Кончил я тем, что заснул у него на диване, не раздеваясь. Проспал я очень долго и проснулся очень поздно. Вспоминаю, что, пробудясь, я некоторое время лежал на диване как ошеломленный, стараясь сообразить и припомнить и притворясь, что все еще сплю. Но в комнате Ламберта уже не оказалось: он ушел. Был уже десятый час; трещала затопленная печка, точь-в-точь как тогда, когда я, после той ночи, очутился в первый раз у Ламберта. Но за ширмами сторожила меня Альфонсинка: я это тотчас заметил, потому что она раза два выглянула и приглядывалась, но я каждый раз закрывал глаза и делал вид, что все еще сплю. Я делал так оттого, что был придавлен и что мне надо было осмыслить мое положение. Я с ужасом чувствовал всю нелепость и всю мерзость моей ночной исповеди Ламберту, моего уговора с ним, моей ошибки, что я прибежал к нему! Но, слава богу, документ все еще оставался при мне, все так же зашитый в моем боковом кармане; я ощупал его рукой — там! Значит, стоило только сейчас вскочить и убежать, а стыдиться потом Ламберта нечего было: Ламберт того не стоил.

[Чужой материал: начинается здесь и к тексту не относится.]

(* ===== verification/LogOpenFaults.v ===== *)
(** * Failing system calls while a log is opened

    [Log.open] under any failure script: either it does what it does when no
    call fails, or it returns an I/O error and leaves the directory such that
    opening it again finds the same records. *)

From S2P Require Import Prelude Bytes Error Compression LogRecord Fs Names Search.
From S2P Require Import Segment SparseIndex Faults Log LogInv LogOps LogRetain LogRecover LogCrash LogSpec LogFaults LogStore.

(** ** Runs on the world alone *)
Definition wruns {A} (m : KM World A) (F : World -> Prop) (w : World) : Prop :=
  (exists fs, m w = (fst (m (calm w)), with_faults fs (snd (m (calm w)))))
  \/ (exists e w', m w = (Err (Io e), w') /\ F w').

Section wruns.
Context {A : Type}.
Implicit Types (m : KM World A) (F : World -> Prop).

Lemma wruns_imp m F F' w : (forall w', F w' -> F' w') -> wruns m F w -> wruns m F' w.
Proof. intros HF [Hr|(e & w' & Hr & Hw)]; [by left|right; eauto]. Qed.

Lemma wruns_ret (a : A) F w : wruns (ret a) F w.
Proof. left. exists (faults w). unfold ret, with_faults. simpl. by destruct w. Qed.

Lemma wruns_throw e F w : wruns (A := A) (throw e) F w.
Proof. left. exists (faults w). unfold throw, with_faults. simpl. by destruct w. Qed.

Lemma wruns_ext m m' F w : (forall w, m' w = m w) -> wruns m F w -> wruns m' F w.
Proof. intros Hm Hr. unfold wruns. rewrite !Hm. exact Hr. Qed.

Lemma wruns_bind {X} (m : KM World X) (k : X -> KM World A) F w :
  wruns m F w ->
  (forall a w1, m (calm w) = (Ok a, w1) -> quiet w1 /\ forall fs, wruns (k a) F (with_faults fs w1)) ->
  wruns (bind m k) F w.
Proof.
  intros [[fs Hm]|(e & w' & Hm & HF)] Hk.
  2: { right. exists e, w'. split; [|done]. by apply bind_Err. }
  unfold wruns, bind. rewrite Hm. destruct (m (calm w)) as [[a|e|p|] w1] eqn:E1; simpl.
  - destruct (Hk a w1 eq_refl) as [Hq Hr]. destruct (Hr fs) as [[fs' Hk']|Hk'].
    + left. exists fs'. rewrite Hk', calm_with_faults. by rewrite calm_of_quiet.
    + by right.
  - left. by exists fs.
  - left. by exists fs.
  - left. by exists fs.
Qed.

(** One system call. *)
Lemma wruns_call (m : IO A) F w :
  silent m -> (forall fs, F (with_faults fs w)) -> wruns (io (syscall m)) F w.
Proof.
  intros Hm HF. unfold wruns, io, map_err, syscall, bind, next_fault.
  destruct (faults w) as [|[f|] fs] eqn:E; simpl.
  - left. exists []. pose proof (Hm [] w) as H0. change (with_faults [] w) with (calm w) in *.
    assert (w = calm w) as Hw by (unfold calm, with_faults; rewrite <- E; by destruct w).
    rewrite Hw at 1. rewrite H0 at 1. by destruct (m (calm w)) as [[] ?].
  - right. do 2 eexists. split; [reflexivity|]. apply HF.
  - left. exists fs. change (mkWorld (nodes w) (now_ms w) fs (read_max w)) with (with_faults fs w).
    rewrite (Hm fs w) at 1. by destruct (m (calm w)) as [[] ?].
Qed.

(** A call on a local value. *)
Lemma wruns_with_local {T} (t : T) (m : KM (World * T) A) F w :
  runs_or Io m (fun w' _ => F w') w t -> wruns (with_local t m) F w.
Proof.
  intros [[fs Hm]|(e & w' & t' & Hm & HF)]; unfold wruns, with_local; rewrite Hm.
  - left. exists fs. by destruct (m (calm w, t)) as [[] []].
  - right. eauto.
Qed.

End wruns.

(** A call that only looks at the files. *)
Lemma silent_lookup {A} p (f : fnode -> A) : silent (let* x := lookup_file p in ret (f x)).
Proof. apply silent_bind; [apply silent_lookup_file|]. done. Qed.

Lemma silent_mkdirs pre todo : silent (mkdirs pre todo).
Proof.
  revert pre. induction todo as [|x todo IH]; intros pre; [done|]. cbn [mkdirs].
  apply silent_bind; [done|]. intros [[f|]|]; [done|apply IH|]. apply silent_bind; [done|]. intros _. apply IH.
Qed.

Lemma silent_read_dir p :
  silent (fun w => match nodes w !! p with
                   | Some NDir => (Ok (children w p), w)
                   | Some (NFile _) => (Err (io_error_from NotADirectory), w)
                   | None => (Err (io_error_from NotFound), w)
                   end).
Proof. intros fs w. simpl. by destruct (nodes w !! p) as [[]|]. Qed.

(** ** Code that only reads *)
Definition reads {A} (m : KM World A) : Prop :=
  forall w, snd (m (calm w)) = calm w /\ forall F, (forall fs, F (with_faults fs w)) -> wruns m F w.

Lemma reads_ret {A} (a : A) : reads (ret a).
Proof. intros w. split; [done|]. intros. apply wruns_ret. Qed.

Lemma reads_bind {A X} (m : KM World X) (k : X -> KM World A) :
  reads m -> (forall x, reads (k x)) -> reads (bind m k).
Proof.
  intros Hm Hk w. destruct (Hm w) as [Hs Hr]. split.
  - unfold bind. destruct (m (calm w)) as [[x|e|p|] w1]; simpl in Hs; subst w1; try done. by destruct (Hk x w).
  - intros F HF. apply wruns_bind; [by apply Hr|]. intros x w1 E. rewrite E in Hs. simpl in Hs. subst w1.
    split; [done|]. intros fs. destruct (Hk x (with_faults fs w)) as [_ Hk']. by apply Hk'.
Qed.

Lemma reads_lookup {A} p (f : fnode -> A) : reads (io (syscall (let* x := lookup_file p in ret (f x)))).
Proof.
  intros w. split; [|intros F HF; apply wruns_call; [apply silent_lookup|done]].
  unfold io, map_err, syscall, next_fault, lookup_file, get_node, bind. simpl.
  by destruct (nodes w !! p) as [[]|].
Qed.

Lemma reads_read_dir p : reads (io (read_dir p)).
Proof.
  intros w. split; [|intros F HF; apply wruns_call; [apply silent_read_dir|done]].
  unfold io, map_err, read_dir, syscall, next_fault, bind. simpl. by destruct (nodes w !! p) as [[]|].
Qed.

Lemma reads_segment_open dir base : reads (Segment.open dir base).
Proof.
  apply reads_bind; [apply reads_lookup|]. intros md. apply reads_bind; [apply reads_lookup|]. intros _. apply reads_ret.
Qed.

Lemma reads_index_open dir base ivl : reads (SparseIndex.open dir base ivl).
Proof.
  apply reads_bind; [apply reads_lookup|]. intros bs. apply reads_bind; [apply reads_lookup|]. intros _. apply reads_ret.
Qed.

Lemma reads_open_sealed dir ivl bases acc : reads (open_sealed dir ivl bases acc).
Proof.
  revert acc. induction bases as [|b bases IH]; intros acc; [apply reads_ret|]. cbn [open_sealed].
  apply reads_bind; [apply reads_segment_open|]. intros s. apply reads_bind; [apply reads_index_open|]. intros i. apply IH.
Qed.

Lemma reads_discover dir : reads (discover_segment_offsets dir).
Proof. apply reads_bind; [apply reads_read_dir|]. intros es. apply reads_ret. Qed.

(** The same of code with a local state. *)
Definition lreads {S E A} (inj : io_error -> E) (m : M (World * S) E A) : Prop :=
  forall w s, fst (snd (m (calm w, s))) = calm w
    /\ forall F : World -> Prop, (forall fs, F (with_faults fs w)) -> runs_or inj m (fun w' _ => F w') w s.

Section lreads.
Context {S E : Type} (inj : io_error -> E).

Но стыдился я сам и себя самого! Я сам был судьею себе, и — о боже, что было в душе моей! Но не стану описывать этого адского, нестерпимого чувства и этого сознания грязи и мерзости. Но все же я должен признаться, потому что, кажется, пришло тому время. В записках моих это должно быть отмечено. Итак, пусть же знают, что не для того я хотел ее опозорить и собирался быть свидетелем того, как она даст выкуп Ламберту (о, низость!), — не для того, чтобы спасти безумного Версилова и возвратить его маме, а для того… что, может быть, сам был влюблен в нее, влюблен и ревновал! К кому ревновал: к Бьорингу, к Версилову? Ко всем тем, на которых она на бале будет смотреть и с которыми будет говорить, тогда как я буду стоять в углу, стыдясь самого себя?.. О, безобразие!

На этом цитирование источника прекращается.